La mappa di DellaGrotte, qui riportata in una sintesi ortostatica, è utile per chiarire:

  1. quali sono le vie neurofunzionali osteo-artro-miofasciali che, poste in sequenza, indicano la direzione presa dall’energia di movimento trasmessa dal basso verso l’alto, determinando linee di allungamento e linee di contrazione;
  2. quali sono gli appoggi nelle diverse posizioni da cui originano le forze che si trasmettono nelle vie osteo-artro-miofasciali, determinando la trasmissione dell’energia di movimento;
  3. in che modo queste linee passano dal core (punto corporeo di simmetria tridimensionale gestito dalle centraline propriocettive del midollo spinale e responsabile di moduli dinamico-vettoriali a direzione concentrica centripeta o eccentrica centrifuga) e come interagiscono con esso;
  4. quali sono le connessioni che intercorrono tra i vari segmenti muscolo-scheletrici durante lo svolgimento della funzione.

Seguendo la mappa (suddivisa a sua volta, nella pratica manuale, in sotto-mappe utili alla chiarificazione vettoriale e direzionale, relative alla funzione selezionata) è possibile rieducare uno schema disfunzionale mediante l’applicazione delle tecniche di apprendimento neuromotorio di M. Feldenkrais, in modo che:

- l’energia impressa dal movimento attraversi la struttura dai piedi alla testa con facilità;
- il movimento degli arti superiori e inferiori sia ben integrato col core;
- il carico gravitazionale sia distribuito in modo uniforme su tutta la struttura in ogni tipo di funzione.

Dal processo di apprendimento all’esercizio terapeutico. DellaGrotte ha sottolineato come i processi di apprendimento Feldenkrais (CAM) utili all’esplorazione cinestesica e alla rieducazione del gesto tramite la consapevolezza, possano evolvere in un esercizio terapeutico che, mantenendo le stesse caratteristiche di esecuzione relative ai princìpi di Feldenkrais (globalità, fluidità, risonanza e coordinazione), sia in grado anche di rafforzare la muscolatura di sostegno del tronco e degli arti superiori e inferiori. Ciò prevede una ripetizione meccanica dell’esercizio, che, eseguito con una consapevole attenzione alla respirazione e alle connessioni tra i vari segmenti corporei secondo il concetto di continuità miofasciale, è in grado di completare l’originalità del metodo stesso.

Da tali concetti, con la pratica e il coinvolgimento attivo dei pazienti, è possibile costruire e arricchire continuamente sequenze di esercizi che permettono un affinamento costante di propriocezione, stabilità, rafforzamento muscolare, fluidità e coordinazione finalizzati a un crescente miglioramento dell’esecuzione delle attività quotidiane e anche delle prestazioni sportive.

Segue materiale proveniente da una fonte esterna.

(** The continuation lines of the specification: a line that starts with
    whitespace, or a non-empty line made of base64 characters only. *)
Definition continuation_line_spec (line : str) : bool :=
  match line with
  | [] => false
  | c :: _ => isspace c || forallb base64_char line
  end.

(** The lines the splitter iterates over. *)
Definition input_lines (input_text : str) : list str :=
  split nl (strip input_text).

(** The number of begin-marker lines of the input. *)
Definition begin_marker_count (input_text : str) : nat :=
  List.length (filter (startswith BEGIN_VCARD) (input_lines input_text)).

(** One for a begin-marker line. *)
Definition begin_flag (line : str) : nat :=
  if startswith BEGIN_VCARD line then 1 else 0.

(** A splitter state with a card under construction. *)
Definition card_open (st : split_state) : Prop :=
  exists line cur, current_vcard st = Some (line :: cur).

(** Cards as the splitter closes them. *)
Definition closed_cards (cards : list str) : Prop :=
  forall v, In v cards -> exists cur, v = close_card cur.

(** The components the [N:] rule keeps. *)
Definition kept_components (line : str) : list str :=
  drop_trailing_empty (name_components line).

(** The components the [N:] rule emits. *)
Definition padded_components (line : str) : list str :=
  kept_components line ++ repeat [] (5 - List.length (kept_components line)).

(** A component that is empty or made of whitespace only. *)
Definition blank (part : str) : Prop :=
  forall c, In c part -> isspace c = true.

(** The value of a line that starts with [N:]: the text behind [N:]. *)
Definition field_value (line : str) : str := skipn 2 line.

(** The components of that value, separated by semicolons. *)
Definition value_components (line : str) : list str :=
  split semicolon (field_value line).

(** Following the specification: the structured name of a card is empty
    when the card has no line that starts with [N:], or when every
    component of the value of the first such line is blank. *)
Definition structured_name_is_empty (lines : list str) : Prop :=
  match find (startswith N_) lines with
  | Some line => forall part, In part (value_components line) -> blank part
  | None => True
  end.

(** [b] is the character [a], or the upper-case letter of the lower-case
    letter [a]. *)
Definition same_letter (a b : char) : Prop :=
  b = a \/ ((97 <= a <= 122)%N /\ b = (a - 32)%N).

(** [t] is [item], one or more decimal digits, a dot and the token,
    followed by [rest]. *)
Definition item_prefixed (tok t rest : str) : Prop :=
  exists ds,
    ds <> [] /\ forallb isdecimal ds = true /\
    t = lit "item" ++ ds ++ [46%N] ++ tok ++ rest.

(** [t] is [type=] in any letter case and a value [g] that is not empty
    and runs up to the next semicolon or to the end, followed by
    [rest]. *)
Definition type_keyed (t g rest : str) : Prop :=
  exists q,
    Forall2 same_letter (lit "type=") q /\
    g <> [] /\ ~ In semicolon g /\
    (rest = [] \/ exists r, rest = semicolon :: r) /\
    t = q ++ g ++ rest.

(** The card has an organization-name line. *)
Definition has_organization_field (lines : list str) : Prop :=
  exists line, In line lines /\ startswith (lit "ORG:") line = true.

(** The binary-address marker of line 151. *)
Definition X_ABADR : str := lit "X-ABADR:".

(** What [re.sub(r'type=([^;]+)', r'TYPE=\1', ...)] can do to a character:
    leave it, or replace a lower-case t, y, p or e. *)
Definition case_changed (c c' : char) : Prop :=
  c' = c \/ In c [116%N; 121%N; 112%N; 101%N].

(** The line as the rules in front of the [N:] rule leave it. *)
Definition before_name_rule (line : str) : str :=
  url_rule (email_rule (telephone_rule (address_rule line))).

L’utilità del metodo nelle patologie reumatiche. Varie affezioni della spalla, del rachide o delle grandi articolazioni, così come dei tendini, possono avere origine (totalmente o parzialmente) da una gestualità brusca o poco economica, da una dinamica corporea scoordinata e non fluida o da una postura disfunzionale, all’apparenza ininfluente, specie se da lungo tempo fanno parte delle abitudini motorie del paziente. In questi casi è spesso sufficiente rieducare a una migliore distribuzione del carico sull’articolazione e a un più efficace utilizzo dello schema neuromotorio della postura e della dinamica corporea, per ottenere una risoluzione dello stato infiammatorio e un immediato sollievo dal dolore.

Nei casi più complessi, come nelle artriti, è sicuramente utile affiancare la valutazione clinico-medica a una valutazione funzionale fisioterapica atta a valutare quanto un’errata autoimmagine o un apprendimento inefficace precedente o conseguente alla patologia possano incidere sul quadro disfunzionale e doloroso finale del paziente.

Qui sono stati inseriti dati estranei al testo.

Lemma scanDirectory_cons file child files calls :
  scanDirectory (Dir ((file, child) :: files)) calls
  = scanDirectory (Dir files)
      (match child with
       | Dir _ => scanDirectory child calls
       | File content =>
           if isSourceFile file then scanFile content calls else calls
       end).
Proof. reflexivity. Qed.

Lemma occurs_File c x : ¬ occurs (File c) x.
Proof. intros (f & content & Hc & _). by apply contains_File in Hc. Qed.

Lemma occurs_nil x : ¬ occurs (Dir []) x.
Proof. intros (f & content & Hc & _). by apply contains_nil in Hc. Qed.

(** The occurrence set after the walk: what was in it before, and the
    gated identifiers of the source files under the directory. *)
Lemma elem_of_scanDirectory dir :
  ∀ calls x, x ∈ scanDirectory dir calls ↔ x ∈ calls ∨ occurs dir x.
Proof.
  induction dir as [content|files IH] using node_tree_ind; intros calls x.
  - simpl. pose proof (occurs_File content x). tauto.
  - revert calls. induction files as [|[file child] files IHfiles];
      intros calls.
    + simpl. pose proof (occurs_nil x). tauto.
    + apply Forall_cons in IH as [IHchild IH]. simpl in IHchild.
      rewrite scanDirectory_cons, IHfiles, occurs_cons by done.
      destruct child as [content|sub].
      * pose proof (occurs_File content x) as HF.
        destruct (isSourceFile file) eqn:Hfile.
        -- rewrite elem_of_scanFile. split.
           ++ intros [[?|?]|?]; eauto 10.
           ++ intros [?|[(c & [= <-] & _ & ?)|[?|?]]]; tauto.
        -- split; [tauto|]. intros [?|[(c & [= <-] & [] & _)|[?|?]]]; tauto.
      * rewrite IHchild. split; [tauto|].
        intros [?|[(c & [=] & _)|[?|?]]]; tauto.
Qed.

Lemma NoDup_scanDirectory dir :
  ∀ calls, NoDup calls → NoDup (scanDirectory dir calls).
Proof.
  induction dir as [content|files IH] using node_tree_ind; intros calls Hnd.
  - done.
  - revert calls Hnd. induction files as [|[file child] files IHfiles];
      intros calls Hnd; [done|].
    apply Forall_cons in IH as [IHchild IH]. simpl in IHchild.
    rewrite scanDirectory_cons. apply IHfiles; [done|].
    destruct child as [content|sub]; [|by apply IHchild].
    destruct (isSourceFile file); [by apply NoDup_scanFile|done].
Qed.

(** ** Directory listings in another order *)

Lemma same_tree_contains t1 f content :
  contains t1 f content → ∀ t2, same_tree t1 t2 → contains t2 f content.
Proof.
  induction 1 as [files file content Hin|files d sub file content Hin _ IH];
    intros t2 Hsame;
    inversion Hsame as [|? files' files2 Hall Hperm]; subst;
    apply list_elem_of_lookup in Hin as [i Hi];
    destruct (Forall2_lookup_l _ _ _ _ _ Hall Hi) as ([f' n'] & Hi' & Hf & Hn);
    simpl in Hf, Hn; subst f';
    apply list_elem_of_lookup_2 in Hi'; rewrite Hperm in Hi'.
  - inversion Hn; subst. by apply contains_here.
  - apply contains_below with d n'; [done|]. by apply IH.
Qed.

Lemma contains_same_tree t2 f content :
  contains t2 f content → ∀ t1, same_tree t1 t2 → contains t1 f content.
Proof.
  induction 1 as [files file content Hin|files d sub file content Hin _ IH];
    intros t1 Hsame;
    inversion Hsame as [|files1 files' ? Hall Hperm]; subst;
    rewrite <-Hperm in Hin;
    apply list_elem_of_lookup in Hin as [i Hi];
    destruct (Forall2_lookup_r _ _ _ _ _ Hall Hi) as ([f' n'] & Hi' & Hf & Hn);
    simpl in Hf, Hn; subst f';
    apply list_elem_of_lookup_2 in Hi'.
  - inversion Hn; subst. by apply contains_here.
  - apply contains_below with d n'; [done|]. by apply IH.
Qed.

Lemma same_tree_occurs t1 t2 x :
  same_tree t1 t2 → occurs t1 x ↔ occurs t2 x.
Proof.
  intros Hsame. unfold occurs. split; intros (f & content & Hc & H);
    exists f, content; split; try done.
  - by apply same_tree_contains with t1.
  - by apply contains_same_tree with t2.
Qed.

Lemma same_tree_refl t : same_tree t t.
Proof.
  induction t as [content|files IH] using node_tree_ind; [constructor|].
  apply same_Dir with files; [|done].
  induction IH as [|[file child] files Hchild _ IHfiles]; constructor; done.
Qed.

(** ** The report *)

Lemma Set_has_true s x : Set_has s x ↔ x ∈ s.
Proof. unfold Set_has. apply bool_decide_spec. Qed.

Lemma elem_of_missing grants calls x :
  x ∈ missing grants calls ↔ x ∈ calls ∧ x ∉ grants.
Proof.
  unfold missing. rewrite list_elem_of_filter, Set_has_true. tauto.
Qed.

Lemma elem_of_unused grants calls g :
  g ∈ unused grants calls ↔
  g ∈ grants ∧ g ≠ "none" ∧ startsWith g "GM_" ∧ g ∉ calls.
Proof.
  unfold unused. rewrite list_elem_of_filter, Set_has_true. tauto.
Qed.

Lemma bind_ret {A B} (a : A) (k : A → js B) out :
  js_bind (js_ret a) k out = k a out.
Proof. reflexivity. Qed.

Lemma bind_console {B} s text (k : unit → js B) out :
  js_bind (console s text) k out = k tt (out ++ [(s, text)]).
Proof. reflexivity. Qed.

Lemma bind_bind {A B C} (m : js A) (k : A → js B) (k' : B → js C) out :
  js_bind (js_bind m k) k' out = js_bind m (λ a, js_bind (k a) k') out.
Proof. unfold js_bind. by destruct (m out) as [[a|e] out']. Qed.

Lemma bind_forEach {B} s l (k : unit → js B) out :
  js_bind (forEach l (λ api, console s (item api))) k out
  = k tt (out ++ items s l).
Proof.
  revert out. induction l as [|x l IH]; intros out; simpl.
  - by rewrite bind_ret, app_nil_r.
  - by rewrite bind_bind, bind_console, IH, <-app_assoc.
Qed.

Lemma positive_length_nonempty {A} (l : list A) :
  bool_decide (0 < length l) = negb (bool_decide (l = [])).
Proof. by destruct l. Qed.

Lemma zero_length_empty {A} (l : list A) :
  bool_decide (length l = 0) = bool_decide (l = []).
Proof. by destruct l. Qed.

In genere, infatti, nel paziente con artrite reumatoide, con spondiloartrite o con fibromialgia si nota un’effettiva alterazione dell’omeostasi posturale, causata da schemi antalgici con dinamica corporea compromessa e con ipotonicità della muscolatura di sostegno del tronco e addominale dovuta a ipomobilità.

Considerate tali alterazioni, sarebbe necessario garantire al paziente reumatico un’attività motoria che non si limitasse ad assicurare la mobilizzazione dei distretti articolari e il rafforzamento muscolare, ma che prendesse in considerazione le disfunzioni anche dal punto di vista neuromotorio, prendendosi cura pure dell’ansia e della spossatezza psicofisica, fattori che accompagnano la vita quotidiana del soggetto.